Günlerin birinde, kızı seyreden perilerden biri “Sen dokumayı Athena'dan mı öğrendin?” diyerek, onu onare etmek istedi. Kızın cevabı, periyi mutlu edecek türden değildi. “Athene da kim oluyor? Ben tekniğimi kendim geliştirdim.” cevabını alınca, perinin yüzü asıldı. Ölümlü birinin Tanrıça Athena'dan bu şekilde bahsetmesi ve kendisinin terslenmesi onu çok kızdırdı. Hemen uçarak Athena'nın huzuruna gitti ve durumu anlattı.

Athena, halkın gözünde itibarını düşüren bu kızı rezil etmek istedi. Periyi Kolphon'a geri yolladı. Ona “Kolphon' a gelip onunla yarışacağımı herkese yaymalısın. Tüm halk orada toplanmalı. Hiç bir ölümlü, bir Tanrıçanın dokuduğundan daha iyisini yapamaz”' dedi.

Gün gelmiş, yarış başlamış. Tanrıça ve Lidyalı kız, inanılmaz güzellikte yünler, gümüş ve altın teller ile dokuma tezgâhlarının başına geçmişler. Athena Poseidon'u yendiği savaşın bir sahnesini dokumaya başlamış. Zaferinden emin bir şekilde, desenine odaklanmışken, diğer tezgâhtan gelen gülüşmeleri duymuş. Kendi eserinin yanında Lidyalı kızın yaptığının gülünç duruma düştüğünü sanarak sevinmiş. Göz ucu ile diğer tezgâha bakınca, gözlerine inanamamış. Kendisini seyreden hiç kimse yokmuş. Periler dâhil herkes kızın dokumasına bakıyor, bir yandan da gülüyorlarmış.

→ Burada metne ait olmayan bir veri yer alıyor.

(** C4 (amended): with the three draws [rotc], [plowback] and [cash_flow]
    at positions [g], [g+1], [g+2] and the plowback clamped into [0, 1],
    a sampling call gives growth_rate = 100 x (rotc - WACC) x plowback,
    valuation_multiple = price / cash_flow and value_ratio = growth_rate /
    valuation_multiple when the cash flow is not 0 (negative included), and
    raises [ZeroDivisionError] when it is 0. *)
Theorem roll_once_formula {F} `{PyFloat F} (gauss : nat -> F) (s : Stock F) (g : nat) :
  scale_ok (vl_return_on_total_capital_std_dev _ s) = true ->
  scale_ok (vl_retained_earnings_plowback_ratio_std_dev _ s) = true ->
  scale_ok (vl_cash_flow_per_share_std_dev _ s) = true ->
  let rotc := vl_return_on_total_capital _ (attrs _ s)
              +. vl_return_on_total_capital_std_dev _ s *. gauss g in
  let plowback := np_clip (vl_retained_earnings_plowback_ratio _ (attrs _ s)
                    +. vl_retained_earnings_plowback_ratio_std_dev _ s *. gauss (S g))
                    (f_of_Z 0) (f_of_Z 1) in
  let cash_flow := vl_cash_flow_per_share _ (attrs _ s)
                   +. vl_cash_flow_per_share_std_dev _ s *. gauss (S (S g)) in
  let growth_rate := f_of_Z 100 *. (rotc -. weighted_average_cost_of_capital _ s) *. plowback in
  roll_once gauss s g =
    (S (S (S g)),
     if f_eq cash_flow (f_of_Z 0) then inl ZeroDivisionError
     else inr (growth_rate, price _ (attrs _ s) /. cash_flow,
               growth_rate /. (price _ (attrs _ s) /. cash_flow))).
Proof.
  intros H1 H2 H3 rotc plowback cash_flow growth_rate.
  unfold roll_once, mbind, mlift, mret.
  rewrite (normal_ok gauss _ _ g H1), (normal_ok gauss _ _ (S g) H2),
    (normal_ok gauss _ _ (S (S g)) H3).
  unfold py_div. fold cash_flow. destruct (f_eq cash_flow (f_of_Z 0)); reflexivity.
Qed.

Lemma roll_once_formula_witness :
  scale_ok (vl_return_on_total_capital_std_dev _ stock_up) = true /\
  scale_ok (vl_retained_earnings_plowback_ratio_std_dev _ stock_up) = true /\
  scale_ok (vl_cash_flow_per_share_std_dev _ stock_up) = true /\
  let s := stock_up in let gauss := gauss_zero in let g := 0%nat in
  let rotc := vl_return_on_total_capital _ (attrs _ s)
              +. vl_return_on_total_capital_std_dev _ s *. gauss g in
  let plowback := np_clip (vl_retained_earnings_plowback_ratio _ (attrs _ s)
                    +. vl_retained_earnings_plowback_ratio_std_dev _ s *. gauss (S g))
                    (f_of_Z 0) (f_of_Z 1) in
  let cash_flow := vl_cash_flow_per_share _ (attrs _ s)
                   +. vl_cash_flow_per_share_std_dev _ s *. gauss (S (S g)) in
  let growth_rate := f_of_Z 100 *. (rotc -. weighted_average_cost_of_capital _ s) *. plowback in
  roll_once gauss s g =
    (S (S (S g)),
     if f_eq cash_flow (f_of_Z 0) then inl ZeroDivisionError
     else inr (growth_rate, price _ (attrs _ s) /. cash_flow,
               growth_rate /. (price _ (attrs _ s) /. cash_flow))).
Proof.
  assert (H1 : scale_ok (vl_return_on_total_capital_std_dev _ stock_up) = true)
    by (vm_compute; reflexivity).
  assert (H2 : scale_ok (vl_retained_earnings_plowback_ratio_std_dev _ stock_up) = true)
    by (vm_compute; reflexivity).
  assert (H3 : scale_ok (vl_cash_flow_per_share_std_dev _ stock_up) = true)
    by (vm_compute; reflexivity).
  split; [exact H1|]. split; [exact H2|]. split; [exact H3|].
  exact (roll_once_formula gauss_zero stock_up 0%nat H1 H2 H3).
Defined.
Lemma run_verifyRefreshToken (e : Env) (token : string) (st : State) :
  verifyRefreshToken e token st =
  (match jwt_verify token (JWT_REFRESH_SECRET e) (clock e) with
   | Some decoded => Return decoded
   | None => Throw (HttpError 401 "Invalid or expired refresh token")
   end,
   mkState (db st) (calls st ++ [JwtVerify token])).
Proof.
  unfold verifyRefreshToken, bind, call, createError, throw, ret.
  now destruct (jwt_verify token (JWT_REFRESH_SECRET e) (clock e)).
Qed.

Lemma same_JWT_SECRET (e e' : Env) :
  env_JWT_SECRET e' = env_JWT_SECRET e -> JWT_SECRET e' = JWT_SECRET e.
Proof. intros H. unfold JWT_SECRET. now rewrite H. Qed.

Lemma same_JWT_REFRESH_SECRET (e e' : Env) :
  env_JWT_REFRESH_SECRET e' = env_JWT_REFRESH_SECRET e ->
  JWT_REFRESH_SECRET e' = JWT_REFRESH_SECRET e.
Proof. intros H. unfold JWT_REFRESH_SECRET. now rewrite H. Qed.

(** What [verifyAccessToken] and [verifyRefreshToken] make of the two
    tokens of a pair issued under the same secrets. *)
Lemma verify_issued_access (e e' : Env) (c : AuthPayload) :
  env_JWT_SECRET e' = env_JWT_SECRET e ->
  jwt_verify (generateAccessToken e c) (JWT_SECRET e') (clock e') =
  if (clock e' <? clock e + 86400)%Z
  then Some (mkTokenPayload (ap_userId c) (ap_email c) (ap_role c)
                            (Some (clock e)) (Some (clock e + 86400)%Z))
  else None.
Proof.
  intros H. rewrite (same_JWT_SECRET e e' H). unfold generateAccessToken.
  now rewrite jwt_verify_sign.
Qed.

Lemma verify_issued_refresh (e e' : Env) (c : AuthPayload) :
  env_JWT_REFRESH_SECRET e' = env_JWT_REFRESH_SECRET e ->
  jwt_verify (generateRefreshToken e c) (JWT_REFRESH_SECRET e') (clock e') =
  if (clock e' <? clock e + 604800)%Z
  then Some (mkTokenPayload (ap_userId c) (ap_email c) (ap_role c)
                            (Some (clock e)) (Some (clock e + 604800)%Z))
  else None.
Proof.
  intros H. rewrite (same_JWT_REFRESH_SECRET e e' H). unfold generateRefreshToken.
  now rewrite jwt_verify_sign.
Qed.

Lemma verify_access_as_refresh (e e' : Env) (c : AuthPayload) :
  env_JWT_REFRESH_SECRET e' = env_JWT_REFRESH_SECRET e ->
  JWT_SECRET e <> JWT_REFRESH_SECRET e ->
  jwt_verify (generateAccessToken e c) (JWT_REFRESH_SECRET e') (clock e') = None.
Proof.
  intros H D. rewrite (same_JWT_REFRESH_SECRET e e' H).
  now apply jwt_verify_other_key.
Qed.

Lemma verify_refresh_as_access (e e' : Env) (c : AuthPayload) :
  env_JWT_SECRET e' = env_JWT_SECRET e ->
  JWT_SECRET e <> JWT_REFRESH_SECRET e ->
  jwt_verify (generateRefreshToken e c) (JWT_SECRET e') (clock e') = None.
Proof.
  intros H D. rewrite (same_JWT_SECRET e e' H).
  apply jwt_verify_other_key. intros E. now apply D.
Qed.

(** X1.  A token issued by [generateRefreshToken] and verified with
    [verifyRefreshToken] under the same secrets within seven days
    gives back the claims it was issued for; an access token is refused
    by [verifyRefreshToken] with 401 "Invalid or expired refresh
    token". *)
Theorem verifyRefreshToken_generateRefreshToken
    (e e' : Env) (c : AuthPayload) (st : State) :
  env_JWT_REFRESH_SECRET e' = env_JWT_REFRESH_SECRET e ->
  (clock e' < clock e + REFRESH_TOKEN_EXPIRY)%Z ->
  JWT_SECRET e <> JWT_REFRESH_SECRET e ->
  verifyRefreshToken e' (generateRefreshToken e c) st =
    (Return (mkTokenPayload (ap_userId c) (ap_email c) (ap_role c)
                            (Some (clock e))
                            (Some (clock e + REFRESH_TOKEN_EXPIRY)%Z)),
     mkState (db st) (calls st ++ [JwtVerify (generateRefreshToken e c)]))
  /\ verifyRefreshToken e' (generateAccessToken e c) st =
    (Throw (HttpError 401 "Invalid or expired refresh token"),
     mkState (db st) (calls st ++ [JwtVerify (generateAccessToken e c)])).
Proof.
  intros H L D. split; rewrite run_verifyRefreshToken.
  - rewrite verify_issued_refresh by exact H.
    change REFRESH_TOKEN_EXPIRY with 604800%Z in *.
    apply Z.ltb_lt in L. now rewrite L.
  - now rewrite verify_access_as_refresh.
Qed.

(** X2.  The two tokens of a pair have different lifetimes: from 86400
    seconds after issue on, [verifyAccessToken] refuses the access
    token with 401, while [verifyRefreshToken] accepts the refresh
    token until 604800 seconds after issue and refuses it from then
    on. *)
Theorem issued_tokens_expire
    (e e' : Env) (c : AuthPayload) (st : State) :
  env_JWT_SECRET e' = env_JWT_SECRET e ->
  env_JWT_REFRESH_SECRET e' = env_JWT_REFRESH_SECRET e ->
  ((clock e + 86400 <= clock e')%Z ->
   fst (verifyAccessToken e' (fst (generateTokenPair e c)) st) =
   Throw (HttpError 401 "Invalid or expired access token"))
  /\ ((clock e' < clock e + 604800)%Z ->
      fst (verifyRefreshToken e' (snd (generateTokenPair e c)) st) =
      Return (mkTokenPayload (ap_userId c) (ap_email c) (ap_role c)
                             (Some (clock e)) (Some (clock e + 604800)%Z)))
  /\ ((clock e + 604800 <= clock e')%Z ->
      fst (verifyRefreshToken e' (snd (generateTokenPair e c)) st) =
      Throw (HttpError 401 "Invalid or expired refresh token")).
Proof.
  intros Ha Hr. cbn [generateTokenPair fst snd].
  rewrite run_verifyAccessToken, run_verifyRefreshToken.
  rewrite verify_issued_access, verify_issued_refresh by assumption.
  cbn [fst]. repeat split; intros L.
  - apply Z.ltb_ge in L. now rewrite L.
  - apply Z.ltb_lt in L. now rewrite L.
  - apply Z.ltb_ge in L. now rewrite L.
Qed.

End TokenLifetime.

Section Introspection.
Context {JWT : JsonWebToken} {DEC : JsonWebTokenDecode}.


End Introspection.

Lemma fixture_decode_sign (p : AuthPayload) (k : string) (e t : Z) :
  Fixture.decode (Reference.sign p k e t) =
  Some (mkTokenPayload (ap_userId p) (ap_email p) (ap_role p)
                       (Some t) (Some (t + e)%Z)).
Proof.
  unfold Fixture.decode, Reference.sign.
  now rewrite !dec_enc_str, !dec_enc_Z, dec_enc_role.
Qed.

(** The reference implementation of [jwt.decode]. *)
Definition reference_decode : @JsonWebTokenDecode reference_jwt :=
  @Build_JsonWebTokenDecode reference_jwt Fixture.decode fixture_decode_sign.

Lemma verifyRefreshToken_generateRefreshToken_witness :
  fst (@verifyRefreshToken reference_jwt (Reference.env 1700000000000)
         (@generateRefreshToken reference_jwt (Reference.env 1700000000000)
            Fixture.alice_claims)
         (Reference.state_of [])) =
    Return (mkTokenPayload "u1" "a@x.com" CUSTOMER
                           (Some 1700000000%Z) (Some 1700604800%Z))
  /\ fst (@verifyRefreshToken reference_jwt (Reference.env 1700000000000)
            (@generateAccessToken reference_jwt (Reference.env 1700000000000)
               Fixture.alice_claims)
            (Reference.state_of [])) =
    Throw (HttpError 401 "Invalid or expired refresh token").
Proof.
  destruct (@verifyRefreshToken_generateRefreshToken reference_jwt
              (Reference.env 1700000000000) (Reference.env 1700000000000)
              Fixture.alice_claims (Reference.state_of []))
    as [H1 H2].
  - reflexivity.
  - vm_compute. reflexivity.
  - vm_compute. discriminate.
  - rewrite H1, H2. split; reflexivity.
Defined.
Lemma decompress_result_bounds_witness :
  let c := bytea_of [x41; x41; x41] in
  3 + VARHDRSZ <= MaxAllocSize /\
  chunk_size c = 3 + VARHDRSZ /\
  VARDATA c = [x41; x41; x41] /\
  len (VARDATA c) <= 3 /\
  [Ev_getFrameContentSize 12; Ev_palloc 7; Ev_decompress_usingDict 3 12 0]
  = [Ev_getFrameContentSize 12; Ev_palloc (3 + VARHDRSZ);
     Ev_decompress_usingDict 3 12 0] /\
  zstd.length (Some (bytea_of (stored.frame_of [x41; x41; x41])))
  = (Ret 3, [Ev_getFrameContentSize 12]).
Proof.
  assert (Hq : 0 <= ZSTD_getFrameContentSize
                      (src_of (bytea_of (stored.frame_of [x41; x41; x41])))
               < 2 ^ 64) by (vm_compute; split; [discriminate | reflexivity]).
  exact (decompress_result_bounds ready
           (bytea_of (stored.frame_of [x41; x41; x41])) None
           (bytea_of [x41; x41; x41])
           [Ev_getFrameContentSize 12; Ev_palloc 7;
            Ev_decompress_usingDict 3 12 0]
           Hq eq_refl).
Defined.
(** * marker/extract_text.py: text extraction and OCR quality decisions

    A shallow embedding of [src/marker/extract_text.py] and the
    properties its specification states about it.

    Conventions of the embedding.
    - A Python [str] is a Rocq [string]; the character with code [n] is
      the code point U+00[n], so texts range over U+0000..U+00FF and the
      character classes below are Python's own tables on that range.
    - A Python [int] is a [Z]; [len] and [str.count] give a [nat] that is
      injected into [Z] or [Q] where arithmetic is done on it.
    - A Python [float] is idealised as an exact rational ([Q]): [a / b]
      on two ints is the exact quotient, a float literal is the decimal it
      is written as, and comparisons are exact.  Python rounds quotients
      and literals to binary64; with the default thresholds .8, .5, .3 and
      the constant .6, on texts shorter than 2^50 characters, that
      rounding does not change the outcome of any comparison the module
      makes.
    - An exception is a value of [exn]; code that may raise returns a
      [result]. *)

From Stdlib Require Import ZArith QArith String Ascii List Sorted Bool Lia.
From Stdlib Require Import Decimal DecimalString DecimalZ.
Import ListNotations.

Open Scope bool_scope.
Open Scope list_scope.
Open Scope string_scope.
Open Scope Z_scope.

(* ================================================================== *)
(** ** Python builtins used by the module *)

Module Py.

(** Exceptions, by the classes the module's [except] clauses tell apart. *)
Inductive exn : Type :=
| RuntimeError
| ZeroDivisionError
| OtherException (name : string).

Inductive result (A : Type) : Type :=
| Ok (a : A)
| Raise (e : exn).

Arguments Ok {A} a.
Arguments Raise {A} e.

Definition bind {A B} (c : result A) (k : A -> result B) : result B :=
  match c with
  | Ok a => k a
  | Raise e => Raise e
  end.

(** [try: body / except RuntimeError: handler]. *)
Definition try_except_RuntimeError {A} (body handler : result A) : result A :=
  match body with
  | Raise RuntimeError => handler
  | other => other
  end.

(** [str.isspace] of one character (U+0000..U+00FF). *)
Definition isspace (c : ascii) : bool :=
  let n := nat_of_ascii c in
  (((9 <=? n) && (n <=? 13)) || ((28 <=? n) && (n <=? 32))
   || (n =? 133) || (n =? 160))%nat.

(** [str.isalnum] of one character (U+0000..U+00FF). *)
Definition isalnum_char (c : ascii) : bool :=
  let n := nat_of_ascii c in
  (((48 <=? n) && (n <=? 57)) || ((65 <=? n) && (n <=? 90))
   || ((97 <=? n) && (n <=? 122))
   || (n =? 170) || (n =? 178) || (n =? 179) || (n =? 181)
   || (n =? 185) || (n =? 186) || ((188 <=? n) && (n <=? 190))
   || ((192 <=? n) && (n <=? 214)) || ((216 <=? n) && (n <=? 246))
   || ((248 <=? n) && (n <=? 255)))%nat.

(** Truth value of a string: non-empty. *)
Definition truthy (s : string) : bool :=
  match s with
  | EmptyString => false
  | String _ _ => true
  end.

Fixpoint all_chars (p : ascii -> bool) (s : string) : bool :=
  match s with
  | EmptyString => true
  | String c s' => p c && all_chars p s'
  end.

Fixpoint any_char (p : ascii -> bool) (s : string) : bool :=
  match s with
  | EmptyString => false
  | String c s' => p c || any_char p s'
  end.

(** [s.isalnum()]: at least one character and all of them alphanumeric. *)
Definition isalnum (s : string) : bool := truthy s && all_chars isalnum_char s.

(** Number of characters of [s] that satisfy [p]. *)
Fixpoint count_if (p : ascii -> bool) (s : string) : nat :=
  match s with
  | EmptyString => O
  | String c s' => ((if p c then 1 else 0) + count_if p s')%nat
  end.

(** [s.count(c)] for a one-character [c]. *)
Definition count (c : ascii) (s : string) : nat := count_if (Ascii.eqb c) s.

(** [s.lstrip()]. *)
Fixpoint lstrip (s : string) : string :=
  match s with
  | EmptyString => EmptyString
  | String c s' => if isspace c then lstrip s' else s
  end.

(** [s.rstrip()]. *)
Fixpoint rstrip (s : string) : string :=
  match s with
  | EmptyString => EmptyString
  | String c s' =>
      match rstrip s' with
      | EmptyString => if isspace c then EmptyString else String c EmptyString
      | r => String c r
      end
  end.

(** [s.strip()]. *)
Definition strip (s : string) : string := lstrip (rstrip s).

(** [c * n] for a one-character string [c]. *)
Fixpoint repeat_char (c : ascii) (n : nat) : string :=
  match n with
  | O => EmptyString
  | S n' => String c (repeat_char c n')
  end.

(** [sep.join(l)]. *)
Definition join (sep : string) (l : list string) : string := String.concat sep l.

(** [str(n)] and the [{n}] of an f-string, for an int. *)
Definition str_of_int (n : Z) : string := NilZero.string_of_int (Z.to_int n).

(** [a / b] on ints. *)
Definition truediv (a b : Z) : result Q :=
  if b =? 0 then Raise ZeroDivisionError else Ok (inject_Z a / inject_Z b)%Q.

(** [x < y] on numbers. *)
Definition Qltb (x y : Q) : bool := negb (Qle_bool y x).

End Py.

Import Py.

Notation "x <- c ;; k" := (Py.bind c (fun x => k))
  (at level 61, c at next level, right associativity).
Notation "' pat <- c ;; k" := (Py.bind c (fun x => match x with pat => k end))
  (at level 61, pat pattern, c at next level, right associativity).

(* ================================================================== *)
(** ** The rendering and OCR engine, as the module sees it *)

Module Fitz.

(** A bounding box [(x0, y0, x1, y1)]: left, top, right, bottom. *)
Record BBox : Type := mkBBox { x0 : Q; y0 : Q; x1 : Q; y1 : Q }.

(** The span, line and block dictionaries of [page.get_text("dict")],
    with the keys the module reads. *)
Module SpanDict.
Record t : Type := mk {
  text : string;
  bbox : BBox;
  font : string;
  flags : Z;
  color : Z;
  ascender : Q;
  descender : Q
}.
End SpanDict.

Dokumalar bitip, işlerini birbirine gösterdiklerinde Athena çok öfkelenmiş. Lidyalı kız, Tanrı Zeus'un aşk hikâyelerini, dalga geçerek işleyen bir dokuma yapmış. Leda, Europa ve Danae ile Hera’yı aldattığı sahnelerin dokunması karşısında çok öfkelenmiş. Athena'nın, Hera'nın gelinliğini dokuduğunu herkes biliyormuş. Tüm insanların ve perilerin önünde kızı dövmeye başlamış. Hıncını alamayınca onu ARAKHNE (Örümcek) ye çevirmiş.

Kolophon ve Miletos'un ünü daha da çok yayılmış. Atina ile rekabetlerini tüm insanlık duymuş. ARKHNE, böceğe çevrildiği halde, dokumacılığı bırakmamış. Dünyanın en ince en sağlam dokumalarını yapmaya devam etmiş. Çocukları ve ünleri tüm dünyayı sarmış.

Bu gün bile örümceklerin dokuma ustalığına yetişen bir teknik bulunmamaktadır.

Miletos kazılarında bulunan, örümcek kabartmalı mühür ve paralar, tarihin ilk dokuma yarışmasının anısına yapılmıştır.


Arakhne efsanesinin farklı yazımlarından yararlanılarak yazılmıştır.